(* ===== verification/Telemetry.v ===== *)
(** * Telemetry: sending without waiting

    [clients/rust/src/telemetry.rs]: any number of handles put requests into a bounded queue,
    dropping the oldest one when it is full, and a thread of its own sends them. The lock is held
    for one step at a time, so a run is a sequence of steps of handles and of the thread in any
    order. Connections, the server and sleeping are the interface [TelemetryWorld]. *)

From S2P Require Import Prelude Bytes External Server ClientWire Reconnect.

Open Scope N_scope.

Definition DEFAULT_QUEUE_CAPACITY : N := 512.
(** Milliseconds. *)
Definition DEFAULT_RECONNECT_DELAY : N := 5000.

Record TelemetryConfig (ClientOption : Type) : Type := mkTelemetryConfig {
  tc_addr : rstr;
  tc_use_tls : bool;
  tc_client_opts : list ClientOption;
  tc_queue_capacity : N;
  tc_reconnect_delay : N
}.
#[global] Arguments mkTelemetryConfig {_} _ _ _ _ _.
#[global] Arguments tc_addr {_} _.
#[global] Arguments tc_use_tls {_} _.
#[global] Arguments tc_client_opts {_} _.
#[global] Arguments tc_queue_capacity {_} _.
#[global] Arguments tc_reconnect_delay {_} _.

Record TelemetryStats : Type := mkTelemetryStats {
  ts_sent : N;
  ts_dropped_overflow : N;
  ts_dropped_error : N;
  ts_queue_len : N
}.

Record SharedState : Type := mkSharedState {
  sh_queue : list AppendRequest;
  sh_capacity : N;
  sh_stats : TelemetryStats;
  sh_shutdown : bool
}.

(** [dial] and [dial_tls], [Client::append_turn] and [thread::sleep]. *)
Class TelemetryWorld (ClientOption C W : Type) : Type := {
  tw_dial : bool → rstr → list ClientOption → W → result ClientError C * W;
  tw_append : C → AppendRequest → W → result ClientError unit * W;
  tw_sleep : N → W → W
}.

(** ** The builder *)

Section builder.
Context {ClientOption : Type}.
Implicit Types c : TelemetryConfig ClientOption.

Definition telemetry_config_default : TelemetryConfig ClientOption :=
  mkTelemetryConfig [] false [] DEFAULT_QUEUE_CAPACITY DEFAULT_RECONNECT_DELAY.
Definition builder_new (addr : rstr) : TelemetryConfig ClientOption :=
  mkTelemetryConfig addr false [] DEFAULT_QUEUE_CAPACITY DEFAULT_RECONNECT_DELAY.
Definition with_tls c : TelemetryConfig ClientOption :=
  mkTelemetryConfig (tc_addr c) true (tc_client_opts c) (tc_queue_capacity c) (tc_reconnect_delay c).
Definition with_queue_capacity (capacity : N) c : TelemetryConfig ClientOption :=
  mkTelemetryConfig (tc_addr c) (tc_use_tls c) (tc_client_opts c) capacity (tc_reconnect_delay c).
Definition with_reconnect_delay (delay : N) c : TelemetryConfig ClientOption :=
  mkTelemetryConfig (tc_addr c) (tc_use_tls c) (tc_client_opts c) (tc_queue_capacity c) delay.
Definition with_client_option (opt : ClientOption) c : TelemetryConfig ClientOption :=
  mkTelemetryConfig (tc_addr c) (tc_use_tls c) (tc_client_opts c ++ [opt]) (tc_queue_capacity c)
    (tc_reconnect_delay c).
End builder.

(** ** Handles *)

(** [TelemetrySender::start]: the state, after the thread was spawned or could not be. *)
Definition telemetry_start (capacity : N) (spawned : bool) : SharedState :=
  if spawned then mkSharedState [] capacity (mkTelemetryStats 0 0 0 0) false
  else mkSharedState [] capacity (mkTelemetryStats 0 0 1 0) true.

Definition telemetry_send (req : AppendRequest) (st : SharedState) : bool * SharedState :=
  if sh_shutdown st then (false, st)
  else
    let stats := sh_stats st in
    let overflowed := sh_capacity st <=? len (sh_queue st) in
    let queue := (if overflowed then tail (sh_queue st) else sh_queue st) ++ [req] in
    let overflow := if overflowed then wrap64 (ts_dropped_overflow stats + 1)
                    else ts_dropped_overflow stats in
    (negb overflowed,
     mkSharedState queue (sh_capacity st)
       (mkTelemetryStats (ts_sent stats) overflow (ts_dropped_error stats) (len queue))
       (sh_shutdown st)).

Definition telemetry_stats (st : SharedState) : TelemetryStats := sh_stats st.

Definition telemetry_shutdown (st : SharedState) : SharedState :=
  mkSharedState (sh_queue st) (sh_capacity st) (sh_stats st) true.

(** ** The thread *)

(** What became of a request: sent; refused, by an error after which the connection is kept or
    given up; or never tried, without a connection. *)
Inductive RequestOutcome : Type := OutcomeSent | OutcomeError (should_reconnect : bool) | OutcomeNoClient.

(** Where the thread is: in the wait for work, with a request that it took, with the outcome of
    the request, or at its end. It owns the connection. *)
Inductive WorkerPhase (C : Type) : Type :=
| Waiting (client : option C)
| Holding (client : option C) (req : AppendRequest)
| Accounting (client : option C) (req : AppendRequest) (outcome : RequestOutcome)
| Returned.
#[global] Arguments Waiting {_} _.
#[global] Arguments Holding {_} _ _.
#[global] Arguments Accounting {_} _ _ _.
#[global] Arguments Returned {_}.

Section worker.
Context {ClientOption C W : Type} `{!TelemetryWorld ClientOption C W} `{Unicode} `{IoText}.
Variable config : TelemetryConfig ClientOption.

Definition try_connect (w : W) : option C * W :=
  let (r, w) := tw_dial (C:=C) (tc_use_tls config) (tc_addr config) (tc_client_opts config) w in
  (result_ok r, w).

◇ ◇ ◇

Work request | Reproduce exactly the section above that begins at the line containing "#[global] Arguments Waiting" and ends at the line containing "Definition try_connect (w", leaving out all other lines.

Answer to this exercise |
#[global] Arguments Waiting {_} _.
#[global] Arguments Holding {_} _ _.
#[global] Arguments Accounting {_} _ _ _.
#[global] Arguments Returned {_}.

Section worker.
Context {ClientOption C W : Type} `{!TelemetryWorld ClientOption C W} `{Unicode} `{IoText}.
Variable config : TelemetryConfig ClientOption.

Definition try_connect (w : W) : option C * W :=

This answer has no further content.